The Martinengo mausoleum stands out as one of the greatest masterpieces of the Brescian Renaissance in the field of sculpture, in which all the main elements characteristic of the new art, new interests and new trends of the time from central Italy converge: architectural and artistic purity, refinement of chromatics, recourse to ancient marbles, many of them probably salvaged, mythological iconography and high celebration of the deceased for whom the monument is intended.
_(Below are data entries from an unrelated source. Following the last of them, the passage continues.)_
(* ===== verification/Cli.v ===== *)
(** * The command line ([parse_cli] of [src/main.go])

    The flags as the command-line library leaves them, and what [parse_cli]
    makes of them: checks that end the process and assignments to the globals.
    The specification [apply_flags] gives the new globals at once;
    [parse_flags_spec] shows that the code computes it exactly when the flags
    are valid, and exits otherwise, once its first log entry is written. *)
From stdpp Require Import base list strings.
From Stdlib Require Import ZArith Lia Ascii.
From S2P Require Import Prelude GoFloat GoNet Network Ring World IpHosts Logging.
#[local] Open Scope Z_scope.

(** ** Flags *)

Record CLI_type := mkCLI {
  cli_Debug : bool;
  cli_Trace : bool;
  cli_Nosyslog : bool;
  cli_Secret : string;
  cli_Aes : bool;
  cli_BalanceConsistent : bool;
  cli_BalanceRoundrobin : bool;
  cli_ConnectAddr : string;
  cli_ListenAddr : string;
  cli_MqttBrokerAddr : string;
  cli_MqttUsername : string;
  cli_MqttPassword : string;
  cli_TunnelId : Z;
  cli_TunName : string;
  cli_TunnelIp : string;
  cli_Mux : Z;
  cli_HttpListenAddr : string
}.

#[export] Instance CLI_settable : Settable CLI_type := fun f =>
  mkCLI f.(cli_Debug) f.(cli_Trace) f.(cli_Nosyslog) f.(cli_Secret) f.(cli_Aes)
    f.(cli_BalanceConsistent) f.(cli_BalanceRoundrobin) f.(cli_ConnectAddr) f.(cli_ListenAddr)
    f.(cli_MqttBrokerAddr) f.(cli_MqttUsername) f.(cli_MqttPassword) f.(cli_TunnelId)
    f.(cli_TunName) f.(cli_TunnelIp) f.(cli_Mux) f.(cli_HttpListenAddr).

(** The flags of an empty command line: the [default] tags. *)
Definition CLI_default : CLI_type := {|
  cli_Debug := false; cli_Trace := false; cli_Nosyslog := false; cli_Secret := "";
  cli_Aes := false; cli_BalanceConsistent := true; cli_BalanceRoundrobin := false;
  cli_ConnectAddr := ""; cli_ListenAddr := ""; cli_MqttBrokerAddr := ""; cli_MqttUsername := "";
  cli_MqttPassword := ""; cli_TunnelId := 0; cli_TunName := ""; cli_TunnelIp := "";
  cli_Mux := 1; cli_HttpListenAddr := "" |}.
The work has a remarkably celebratory character, enhanced in particular by the sought-after chromatic effect and the use of different types of stones and marbles, some of which are also refined and ancient. On the Botticino marble plinth rest the four columns with their shafts in gray stone from Trentino, like the pedestals and shafts of the mirrored lesenes, which contrasts with the white of the capitals, bases, and background panels. Further contrast is then sought with the use of red Verona marble, and the same contrasts are detected in the upper sarcophagus, but reversed: instead of the white-gray-white sequence below, here there is gray-white-gray, plus a long lath of red marble as the frieze of the crowning entablature. Completing the color variety are numerous porphyry discs and colored stones, probably taken from ruined Roman monuments, particularly at the corners of the sarcophagus tiles and on the plinth, where there is a large central black clipeus.

The numerous bronze reliefs increase the preciousness and value of the monument and can be grouped into two sets: one with a mythological character and one with a religious character. The mythological reliefs decorate the base of the monument and the backdrop behind the columns: here, in particular, the Scene of Sacrifice and the Scene of Battle present a certain workmanship, resolving the two complex and articulated scenes in the order of a few centimeters with a very high level of detail. However, it is not possible to find the overall sense of the iconographic scheme carried out by the antique reliefs, mainly due to the loss of numerous roundels that adorned the pedestals of the columns.

The Christian subjects are gathered along the sarcophagus, divided between the Stories of the Passion and the Triumphs of the Virtues in the frieze below, both of which are incomplete. The Triumphs are suitable for celebrating the moral and civic qualities of the deceased, while the Stories of the Passion are pertinent to the monument's funerary purpose.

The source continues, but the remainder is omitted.